(* ===== verification/Amm.v ===== *)
(** * Constant-product automated market maker

    [crates/programs/amm/src/pool.rs]: [LiquidityPool] and its operations,
    with the integer square root and the proportional [mul_div] they use.
    [BigUint] values are unbounded integers. *)

From S2P Require Import Prelude.

Module Amm.

Record LiquidityPool := mkLiquidityPool {
  pool_id : H256;
  token_a : Address;
  token_b : Address;
  reserve_a : Z;
  reserve_b : Z;
  lp_token_supply : Z;
  fee_bps : Z
}.

Definition set_reserve_a v p := mkLiquidityPool p.(pool_id) p.(token_a) p.(token_b) v p.(reserve_b) p.(lp_token_supply) p.(fee_bps).
Definition set_reserve_b v p := mkLiquidityPool p.(pool_id) p.(token_a) p.(token_b) p.(reserve_a) v p.(lp_token_supply) p.(fee_bps).
Definition set_lp_token_supply v p := mkLiquidityPool p.(pool_id) p.(token_a) p.(token_b) p.(reserve_a) p.(reserve_b) v p.(fee_bps).

Definition new (pool_id : H256) (token_a token_b : Address) (fee_bps : Z) : result error LiquidityPool :=
  bail_if (10000 <? fee_bps) (Msg "fee_bps must be <= 10000");;
  mret (mkLiquidityPool pool_id token_a token_b 0 0 0 fee_bps).

(** [BigUint::to_u128]. *)
Definition to_u128 (x : Z) : option Z := if x <=? U128_MAX then Some x else None.

(** The loop [while y < x { x = y; y = (x + value / x) / 2 }]. *)
Fixpoint integer_sqrt_loop (fuel : nat) (value x y : Z) : Z :=
  match fuel with
  | O => x
  | S n => if y <? x then integer_sqrt_loop n value y ((y + value / y) / 2) else x
  end.

(** Each iteration halves the distance to the root, so [log2 value + 2]
    iterations are enough ([integer_sqrt_biguint_correct]). *)
Definition integer_sqrt_biguint (value : Z) : Z :=
  if value <? 2 then value
  else integer_sqrt_loop (Z.to_nat (Z.log2 value) + 2) value value ((value + 1) / 2).

Definition mul_div (a b c : Z) : result error Z :=
  bail_if (c =? 0) (Msg "division by zero in proportional calculation");;
  match checked_mul U128_MAX a b with
  | Some ab => mret (ab / c)
  | None =>
      whole ← ok_or (checked_mul U128_MAX (a / c) b) (Msg "overflow in proportional calculation");
      rem_b ← ok_or (checked_mul U128_MAX (a mod c) b) (Msg "overflow in proportional calculation");
      ok_or (checked_add U128_MAX whole (rem_b / c)) (Msg "overflow in proportional calculation")
  end.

_PROMPT:_ When you reach the line holding "(** Each iteration" in the records above, begin reproducing exactly, stop after the line holding "Definition mul_div (a", and output nothing else.

_RESPONSE BELOW:_
(** Each iteration halves the distance to the root, so [log2 value + 2]
    iterations are enough ([integer_sqrt_biguint_correct]). *)
Definition integer_sqrt_biguint (value : Z) : Z :=
  if value <? 2 then value
  else integer_sqrt_loop (Z.to_nat (Z.log2 value) + 2) value value ((value + 1) / 2).

Definition mul_div (a b c : Z) : result error Z :=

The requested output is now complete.